Sbarcati a Malta i migranti della Alan Kurdi

Germania e Francia pronte ad accogliere migranti della Alan Kurdi

Migranti, Alan Kurdi sempre ferma in mare, Malta porta cibo e medicinali

La Francia ieri si era detta pronta ad accogliere 20 dei 63 migranti da giorni a bordo della nave della ong tedesca Sea Eye ribattezzata Alan Kurdi in onore del bimbo siriano morto su una spiaggia turca, da giorni al largo delle coste maltesi.

"Ringraziamo il governo di Malta per aver permesso lo sbarco e Francia, Germania, Portogallo e Lussemburgo per aver mostrato solidarietà consentendo al trasferimento", ha dichiarato in una nota l'UNHCR, che ha poi sottolineato anche "la necessità di meccanismi prevedibili per garantire uno sbarco tempestivo in un porto sicuro". Autorizzazione che è stata rilasciata dal governo di Joseph Muscat, secondo quanto annunciato dallo stesso premier tramite Twitter, riporta Repubblica. "È stata trovata una soluzione per non lasciare che la situazione peggiorasse ulteriormente mentre Malta insiste che non può continuare a sostenere questo onere". Esulta il ministro dell'Interno Matteo Salvini: "Ottime notizie!" Come promesso, nessun immigrato a bordo della nave Alan Kurdi arriverà in Italia. "E ora anche La Valletta fa benissimo a denunciare la pressione indebita e pericolosa delle Organizzazioni non governative".

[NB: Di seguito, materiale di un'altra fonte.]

(* ===== verification/Rules.v ===== *)
(** * Declarative rule files (internal/rulespec/rulespec.go,
      internal/rulesync/rulesync.go)

    Loading of the rule files above the YAML decoder, and the reconciler that
    applies them to the database tick by tick. [files path] is what the file
    holds, or the error of reading it, at the time of the tick. *)
From S2P Require Export StoreCIGrants.

Local Open Scope string_scope.
Local Open Scope list_scope.

Definition EnvManualRules := "GSSH_MANUAL_RULES".
Definition EnvHostRulesFile := "GSSH_HOST_RULES_FILE".
Definition EnvCIRulesFile := "GSSH_CI_RULES_FILE".

Record GrantEntry := {
  entry_Group : string; entry_Issuer : string; entry_Tags : gmap string string;
  entry_Principals : list string; entry_Sudo : bool; entry_MaxValidity : Z
}.
Definition GrantEntry_Spec (e : GrantEntry) : GrantSpec := {|
  spec_Group := entry_Group e; spec_Issuer := entry_Issuer e; spec_TagSelector := entry_Tags e;
  spec_Principals := entry_Principals e; spec_Sudo := entry_Sudo e;
  spec_MaxValiditySeconds := to_seconds (entry_MaxValidity e) |}.

Record CIGrantEntry := {
  cientry_Project : string; cientry_Ref : string; cientry_ProtectedOnly : option bool;
  cientry_Environment : string; cientry_Tags : gmap string string;
  cientry_Principals : list string; cientry_MaxValidity : Z
}.
Definition CIGrantEntry_Spec (e : CIGrantEntry) : CIGrantSpec := {|
  cispec_ProjectPath := cientry_Project e; cispec_RefPattern := cientry_Ref e;
  cispec_ProtectedOnly := default true (cientry_ProtectedOnly e);
  cispec_EnvironmentPattern := cientry_Environment e; cispec_TagSelector := cientry_Tags e;
  cispec_Principals := cientry_Principals e;
  cispec_MaxValiditySeconds := to_seconds (cientry_MaxValidity e) |}.

(** A missing key is not an empty list. *)
Record rulesFile := { file_Grants : option (list GrantEntry); file_CIGrants : option (list CIGrantEntry) }.

(** gopkg.in/yaml.v3 with known fields only, given the decoder of a duration's
    text: a document, nothing for an empty file ([io.EOF]), or an error. *)
Class RulesYAML := {
  yaml_rules : (string → option Z) → string → option (option rulesFile)
}.

Section rules.
Context `{Crypto} `{UUIDs} `{MapOrder} `{RulesYAML}.
Variable files : string → result string.

Definition decodeFile (path : string) : result rulesFile :=
  match files path with
  | Err e => Err (ErrWrap "read rules file" e)
  | Ok raw =>
      match yaml_rules ParseDuration raw with
      | None => Err (ErrOther ("rules file " +:+ path))
      | Some None => Ok {| file_Grants := None; file_CIGrants := None |}
      | Some (Some file) => Ok file
      end
  end.
Definition errMissingGrants (path : string) : error :=
  ErrOther ("rules file " +:+ path +:+ ": missing top-level grants key").
Definition errMissingCIGrants (path : string) : error :=
  ErrOther ("rules file " +:+ path +:+ ": missing top-level ci_grants key").

Definition grantSpecs (entries : list GrantEntry) : list GrantSpec := GrantEntry_Spec <$> entries.
Definition ciGrantSpecs (entries : list CIGrantEntry) : list CIGrantSpec := CIGrantEntry_Spec <$> entries.

Definition LoadHostRules (path : string) : result (list GrantSpec) :=
  match decodeFile path with
  | Err e => Err e
  | Ok file =>
      match file_CIGrants file, file_Grants file with
      | Some _, _ => Err (ErrOther ("host rules file " +:+ path +:+ ": unexpected ci_grants key"))
      | None, None => Err (errMissingGrants path)
      | None, Some entries => Ok (grantSpecs entries)
      end
  end.
Definition LoadCIRules (path : string) : result (list CIGrantSpec) :=
  match decodeFile path with
  | Err e => Err e
  | Ok file =>
      match file_Grants file, file_CIGrants file with
      | Some _, _ => Err (ErrOther ("CI rules file " +:+ path +:+ ": unexpected grants key"))
      | None, None => Err (errMissingCIGrants path)
      | None, Some entries => Ok (ciGrantSpecs entries)
      end
  end.
(** The combined file of [gssh-admin apply]: no CI section leaves CI rules alone. *)
Definition LoadCombined (path : string) : result (list GrantSpec * option (list CIGrantSpec)) :=
  match decodeFile path with
  | Err e => Err e
  | Ok file =>
      match file_Grants file with
      | None => Err (errMissingGrants path)
      | Some entries => Ok (grantSpecs entries, ciGrantSpecs <$> file_CIGrants file)
      end
  end.

(** ** The reconciler *)
Definition Actor := "system:rules-file".
Definition DefaultInterval : Z := (30 * Second)%Z.

Record SyncConfig := {
  HostFile : string; CIFile : string; DefaultIssuer : string; SyncInterval : Z
}.
Definition NewSyncer (cfg : SyncConfig) : SyncConfig := {|
  HostFile := HostFile cfg; CIFile := CIFile cfg; DefaultIssuer := DefaultIssuer cfg;
  SyncInterval := if (SyncInterval cfg <=? 0)%Z then DefaultInterval else SyncInterval cfg |}.
Definition Enabled (cfg : SyncConfig) : bool :=
  negb (bool_decide (HostFile cfg = "")) || negb (bool_decide (CIFile cfg = "")).

Definition syncHost (cfg : SyncConfig) : M unit :=
  match LoadHostRules (HostFile cfg) with
  | Err e => fail (ErrWrap ("host rules (" +:+ EnvHostRulesFile +:+ ")") e)
  | Ok specs =>
      let* result := wrap ("apply host rules from " +:+ HostFile cfg)
                       (ApplyGrants Actor (DefaultIssuer cfg) specs) in
      ret ()
  end.
Definition syncCI (cfg : SyncConfig) : M unit :=
  match LoadCIRules (CIFile cfg) with
  | Err e => fail (ErrWrap ("ci rules (" +:+ EnvCIRulesFile +:+ ")") e)
  | Ok specs =>
      let* result := wrap ("apply ci rules from " +:+ CIFile cfg) (ApplyCIGrants Actor specs) in
      ret ()
  end.
(** One domain of [Sync]: its error, under the label it is counted with. *)
Definition sync_domain (label path : string) (sync : M unit) : M (list (string * error)) :=
  if bool_decide (path = "") then ret []
  else
    let* r := try sync in
    ret match r with Ok _ => [] | Err e => [(label, e)] end.
(** [Sync]: every domain is tried; the errors of all of them. *)
Definition Sync (cfg : SyncConfig) : M (list (string * error)) :=
  let* host := sync_domain "host" (HostFile cfg) (syncHost cfg) in
  let* ci := sync_domain "ci" (CIFile cfg) (syncCI cfg) in
  ret (host ++ ci).
End rules.

(** ** The two domains do not touch each other *)
Definition same_host : relation Db := λ a b, groups b = groups a ∧ access_grants b = access_grants a.
Definition same_ci : relation Db := λ a b, ci_grants b = ci_grants a.
#[export] Instance same_host_preorder : PreOrder same_host.
Proof. split; [done|]. intros a b c [H1 H2] [H3 H4]. split; congruence. Qed.
#[export] Instance same_ci_preorder : PreOrder same_ci.
Proof. split; [done|]. intros a b c H1 H2. unfold same_ci in *. congruence. Qed.

Section domains.
Context `{Crypto} `{UUIDs} `{MapOrder}.

#[export] Instance host_audit_table : KeepsTable same_host audit_events_table.
Proof. done. Qed.
#[export] Instance host_ci_table : KeepsTable same_host ci_grants_table.
Proof. done. Qed.
#[export] Instance ci_audit_table : KeepsTable same_ci audit_events_table.
Proof. done. Qed.
#[export] Instance ci_grants_keeps : KeepsTable same_ci access_grants_table.
Proof. done. Qed.
#[export] Instance ci_groups_keeps : KeepsTable same_ci groups_table.
Proof. done. Qed.
#[export] Instance audit_same_host e : Keeps same_host (insertAuditEvent e).
Proof. apply keeps_stmt; [apply _|]. done. Qed.
#[export] Instance audit_same_ci e : Keeps same_ci (insertAuditEvent e).
Proof. apply keeps_stmt; [apply _|]. done. Qed.
#[export] Instance audit_frames e : Frames (insertAuditEvent e).
Proof. apply frames_stmt. intros w. split; simpl; [done|lia]. Qed.

#[export] Instance ensureGroup_frames issuer name : Frames (ensureGroupTx issuer name).
Proof.
  unfold ensureGroupTx. apply frames_bind; [apply _|]. intros [g|e]; [apply _|].
  destruct (errors_Is e ErrNotFound); apply _.
Qed.
#[export] Instance ensureGroup_ci issuer name : Keeps same_ci (ensureGroupTx issuer name).
Proof.
  unfold ensureGroupTx. apply keeps_bind; [apply _..|]. intros [g|e]; [apply _|].
  destruct (errors_Is e ErrNotFound); apply _.
Qed.
#[export] Instance ApplyGrants_frames a d specs : Frames (ApplyGrants a d specs).
Proof.
  unfold ApplyGrants. apply frames_BeginFunc, frames_bind; [apply _|]. intros existing.
  apply frames_reconcile.
  - intros sp. unfold create_from_spec, createGrantTx. apply _.
  - intros r sp. unfold update_from_spec, updateGrantTx. apply _.
  - intros r. unfold delete_grant_row, deleteGrantTx. apply _.
Qed.
#[export] Instance ApplyGrants_ci a d specs : Keeps same_ci (ApplyGrants a d specs).
Proof.
  unfold ApplyGrants. apply keeps_BeginFunc; [apply _|]. apply keeps_bind; [apply _..|].
  intros existing. apply keeps_reconcile; [apply _..| | |].
  - intros sp. unfold create_from_spec, createGrantTx. apply _.
  - intros r sp. unfold update_from_spec, updateGrantTx. apply _.
  - intros r. unfold delete_grant_row, deleteGrantTx. apply _.
Qed.
#[export] Instance ApplyCIGrants_frames a specs : Frames (ApplyCIGrants a specs).
Proof.
  unfold ApplyCIGrants. apply frames_BeginFunc, frames_bind; [apply _|]. intros existing.
  apply frames_reconcile.
  - intros sp. unfold create_ci_from_spec, createCIGrantTx. apply _.
  - intros r sp. unfold update_ci_from_spec, updateCIGrantTx. apply _.
  - intros r. unfold delete_ci_row, deleteCIGrantTx. apply _.
Qed.
#[export] Instance ApplyCIGrants_host a specs : Keeps same_host (ApplyCIGrants a specs).
Proof.
  unfold ApplyCIGrants. apply keeps_BeginFunc; [apply _|]. apply keeps_bind; [apply _..|].
  intros existing. apply keeps_reconcile; [apply _..| | |].
  - intros sp. unfold create_ci_from_spec, createCIGrantTx. apply _.
  - intros r sp. unfold update_ci_from_spec, updateCIGrantTx. apply _.
  - intros r. unfold delete_ci_row, deleteCIGrantTx. apply _.
Qed.

(** The invariants of a domain survive what the other one does. *)
Lemma drawn_mono n n' id : (n ≤ n')%N → drawn n id → drawn n' id.
Proof. intros Hle (k & Hk & <-). exists k. split; [lia|done]. Qed.
Lemma grants_wf_mono w w' :
  same_host (w_db w) (w_db w') → (w_uuid w ≤ w_uuid w')%N → grants_wf w → grants_wf w'.
Proof.
  unfold grants_wf. intros [-> ->] Hle [? ? ? ? ? ?].
  split; eauto using drawn_mono.
Qed.
Lemma ci_wf_mono w w' :
  same_ci (w_db w) (w_db w') → (w_uuid w ≤ w_uuid w')%N → ci_wf w → ci_wf w'.
Proof. unfold ci_wf. intros -> Hle [? ? ?]. split; eauto using drawn_mono. Qed.
End domains.

(** ** One synchronisation *)
Lemma owns_label label (errs other : list (string * error)) :
  errs.*1 ⊆ [label] → label ∉ other.*1 →
  (label ∈ (errs ++ other).*1 ↔ errs ≠ []) ∧ (label ∈ (other ++ errs).*1 ↔ errs ≠ []).
Proof.
  intros Hsub Hother. rewrite !fmap_app, !elem_of_app.
  assert (label ∈ errs.*1 ↔ errs ≠ []) as Hiff.
  { destruct errs as [|[l e] errs]; [set_solver|]. split; [done|]. intros _.
    assert (l = label) as -> by (specialize (Hsub l); set_solver). simpl. set_solver. }
  tauto.
Qed.
Section sync.
Context `{Crypto} `{UUIDs} `{MapOrder} `{RulesYAML}.
Variables (files : string → result string) (cfg : SyncConfig).
Implicit Types w : World.

(** The names in the file can be told apart in the database. *)
Definition host_file_declarable : Prop :=
  ∀ specs, LoadHostRules files (HostFile cfg) = Ok specs →
           Forall (grants_declarable (DefaultIssuer cfg)) specs.
Definition ci_file_declarable : Prop :=
  ∀ specs, LoadCIRules files (CIFile cfg) = Ok specs → Forall ci_declarable specs.
(** The database says what the file says. *)
Definition host_rules_hold (db : Db) : Prop :=
  ∃ specs rows, LoadHostRules files (HostFile cfg) = Ok specs ∧
    Forall2 (carries (DefaultIssuer cfg)) specs rows ∧ grants_with_group db ≡ₚ rows.
Definition ci_rules_hold (db : Db) : Prop :=
  ∃ specs rows, LoadCIRules files (CIFile cfg) = Ok specs ∧
    Forall2 ci_carries specs rows ∧ ci_grants db ≡ₚ rows.

Lemma syncHost_run w r w1 :
  grants_wf w → host_file_declarable → syncHost files cfg w = (r, w1) →
  grants_wf w1 ∧ same_ci (w_db w) (w_db w1) ∧ (w_uuid w ≤ w_uuid w1)%N ∧
  match r with Ok _ => host_rules_hold (w_db w1) | Err _ => same_host (w_db w) (w_db w1) end.
Proof.
  intros Hwf Hdecl. unfold syncHost, host_rules_hold.
  destruct (LoadHostRules files (HostFile cfg)) as [specs|e] eqn:Hload.
  - pose proof (Hdecl specs Hload) as Hd.
    pose proof (ApplyGrants_ci Actor (DefaultIssuer cfg) specs w) as Hci.
    pose proof (ApplyGrants_frames Actor (DefaultIssuer cfg) specs w) as [_ Hu].
    unfold bind, wrap. destruct (ApplyGrants Actor (DefaultIssuer cfg) specs w) as [[res|e] w2] eqn:Hrun;
      simpl in Hci, Hu; intros [= <- <-].
    + destruct (ApplyGrants_Ok _ _ _ _ _ _ Hwf Hd Hrun) as (Hwf' & (rows & Hm & Hinv) & _).
      split_and!; [done..|]. by exists specs, rows.
    + apply transaction_Err in Hrun. split_and!; [|done..|].
      * apply (grants_wf_mono w); [|done..]. unfold same_host. by rewrite Hrun.
      * unfold same_host. by rewrite Hrun.
  - intros [= <- <-]. split_and!; done || lia.
Qed.
Lemma syncCI_run w r w1 :
  ci_wf w → ci_file_declarable → syncCI files cfg w = (r, w1) →
  ci_wf w1 ∧ same_host (w_db w) (w_db w1) ∧ (w_uuid w ≤ w_uuid w1)%N ∧
  match r with Ok _ => ci_rules_hold (w_db w1) | Err _ => same_ci (w_db w) (w_db w1) end.
Proof.
  intros Hwf Hdecl. unfold syncCI, ci_rules_hold.
  destruct (LoadCIRules files (CIFile cfg)) as [specs|e] eqn:Hload.
  - pose proof (Hdecl specs Hload) as Hd.
    pose proof (ApplyCIGrants_host Actor specs w) as Hho.
    pose proof (ApplyCIGrants_frames Actor specs w) as [_ Hu].
    unfold bind, wrap. destruct (ApplyCIGrants Actor specs w) as [[res|e] w2] eqn:Hrun;
      simpl in Hho, Hu; intros [= <- <-].
    + destruct (ApplyCIGrants_Ok _ _ _ _ _ Hwf Hd Hrun) as (Hwf' & (rows & Hm & Hinv) & _).
      split_and!; [done..|]. by exists specs, rows.
    + apply transaction_Err in Hrun. split_and!; [|done..|].
      * apply (ci_wf_mono w); [|done..]. unfold same_ci. by rewrite Hrun.
      * unfold same_ci. by rewrite Hrun.
  - intros [= <- <-]. split_and!; done || lia.
Qed.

La vicenda della Alan Kurdi ha dimostrato, in questo caso, un rafforzamento della collaborazione tra Italia e Malta contro i trafficanti di esseri umani.

Muscat ha sottolineato che potrebbe accettare le richieste delle Ong che chiedono a Malta l'ingresso delle loro navi, aggiungendo di non poter permettere a nessuno di provare e dipingere la nazione come "senza cuore" o di far sembrare che il problema sia Malta. "Siamo stati, con Malta, i primi a dirlo, ora se ne accorgono in tutta Europa".